After his return he devoted an immense amount of time to the training of recruits and the providing of equipment and horses for a Mounted Ambulance. Despite lack of funds, the London Mounted Brigade Field Ambulance, with Lieut-Colonel Stonham, RAMC (T), had been well practised in field manoeuvres, and on the outbreak of the War in August, 1914, was ready, and Stonham could have taken out the completely furnished Mounted Ambulance with the First Expeditionary Force. Unfortunately he had to undergo the severest trial to his patience: his trained men and horses were transferred to fill up deficiencies elsewhere. He had to spend a bad winter in East Anglia, replacing what had been taken from him, whilst watching for a threatened invasion. In 1915 his Ambulance, being then reorganized, was ordered to Egypt, where Stonham served further as Inspector of Hospitals and Consulting Surgeon. But the previous winter had caused additional pulmonary trouble; he was weakened by dengue and dysentery. Phthisis advanced rapidly; he was forced to go to Cannes on sick-leave. Becoming worse, he arrived home in January, wasted and breathless, and died at his house, 4 Harley Street, on Feb 1st, 1916. His funeral, with military honours, took place at Golder's Green, and his name is inscribed on the College Roll of Honour.

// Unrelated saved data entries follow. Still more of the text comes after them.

(** * Portfolio state transition and valuation engine ([main.py])

    A shallow embedding of the trade execution engine
    ([execute_trading_decisions]), the valuation loop of [main], the delta
    engine ([calculate_daily_changes]) and the previous-snapshot selection
    ([get_previous_day_data]), followed by the properties of the
    specification that concern them.

    Modelling conventions.
    - A Python number that holds money or a price is an exact rational
      ([Qc], canonical fractions, Leibniz equality).  Share counts are
      integers ([Z]).  Rounding of binary floating point is not modelled:
      every concrete scenario below uses values on which the float
      arithmetic of the source gives the same results.
    - A [dict] keyed by strings is a [gmap string _]; the insertion order
      of a dict is not recorded.
    - The values read from JSON are typed: a key of an object is either
      absent ([None]) or holds a value of the expected type.  A lookup
      [d[k]] of an absent key raises [KeyError]; [d.get(k, dflt)] does not.
    - [print] appends a line to an explicit output log.
    - The files the program reads and writes are explicit values that are
      passed in and returned. *)

From Stdlib Require Import QArith Qcanon Qabs.
From stdpp Require Import gmap strings list fin_maps numbers pretty.

Open Scope Z_scope.

(** ** Python numbers *)

Module Py.

(** An [int] used in float arithmetic. *)
Definition of_int (z : Z) : Qc := Q2Qc (inject_Z z).

(** [int(x)]: truncation toward zero. *)
Definition int (x : Qc) : Z := Z.quot (Qnum x) (Zpos (Qden x)).

Definition ltb (x y : Qc) : bool :=
  match (x ?= y)%Qc with Lt => true | _ => false end.

Definition leb (x y : Qc) : bool :=
  match (x ?= y)%Qc with Gt => false | _ => true end.

Definition eqb (x y : Qc) : bool :=
  match (x ?= y)%Qc with Eq => true | _ => false end.

(** Nearest integer of a non-negative rational, ties to even: the rounding
    of the [f] presentation type. *)
Definition round_half_even (x : Q) : Z :=
  let n := Qnum x in
  let d := Zpos (Qden x) in
  let q := n / d in
  match 2 * (n mod d) ?= d with
  | Lt => q
  | Gt => q + 1
  | Eq => if Z.even q then q else q + 1
  end.

Definition zfill (k : nat) (s : string) : string :=
  String.concat EmptyString (replicate (k - String.length s) "0"%string)
  +:+ s.

(** [f"{x:.kf}"]. *)
Definition format_f (k : nat) (x : Qc) : string :=
  let scale := 10 ^ Z.of_nat k in
  let n := round_half_even (Qabs x * inject_Z scale) in
  let body :=
    pretty (n / scale) +:+
    match k with
    | O => EmptyString
    | S _ => "." +:+ zfill k (pretty (n mod scale))
    end in
  if ltb x (Q2Qc 0) then "-" +:+ body else body.

(** [f"{n}"] of an [int]. *)
Definition str_int (n : Z) : string := pretty n.

(** A decimal literal with two digits after the point, [cents 47850] is
    [478.50]. *)
Definition cents (c : Z) : Qc := Q2Qc (c # 100).

End Py.

(** ** Exceptions *)

Inductive exn :=
| KeyError (key : string)
| AttributeError (tyname attr : string).

(** [str(e)]. *)
Definition str_exn (e : exn) : string :=
  match e with
  | KeyError key => "'" +:+ key +:+ "'"
  | AttributeError tyname attr =>
      "'" +:+ tyname +:+ "' object has no attribute '" +:+ attr +:+ "'"
  end.

Inductive exc (A : Type) :=
| Ok (a : A)
| Raise (e : exn).

Arguments Ok {A} a.
Arguments Raise {A} e.

(** ** The order queue *)

(** One element of ["execution_queue"]: a JSON object with optional keys. *)
Module Order.
Record t := mk {
  symbol : option string;
  action : option string;
  target_quantity : option Z;
  target_value : option Qc;
  current_quantity : option Z
}.
End Order.

(** The object stored in [trading_decisions.json].  [other] stands for the
    remaining keys, which the program never reads. *)
Record decisions := {
  execution_queue : option (list Order.t);
  claude_decisions_executed : option bool;
  execution_date : option string;
  other : list (string * string)
}.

His Ornithological Collection was dispersed by sale. His estate amounted to over £24,000. He was survived by his widow and a daughter, Kathleen, who married Kenneth McLean Marshall, CBE, a Metropolitan Police Magistrate. His portrait hangs in the Board Room of Westminster Hospital. A clever cartoon in the students' magazine, The Broadway (Westminster Hosp Gaz), is entitled the "Mounted Don Quixote", in reference to his Mounted Ambulance and his attempts to get improvements adopted.

Sources used to compile this entry: [Lancet, 1916, i, 375. Personal knowledge].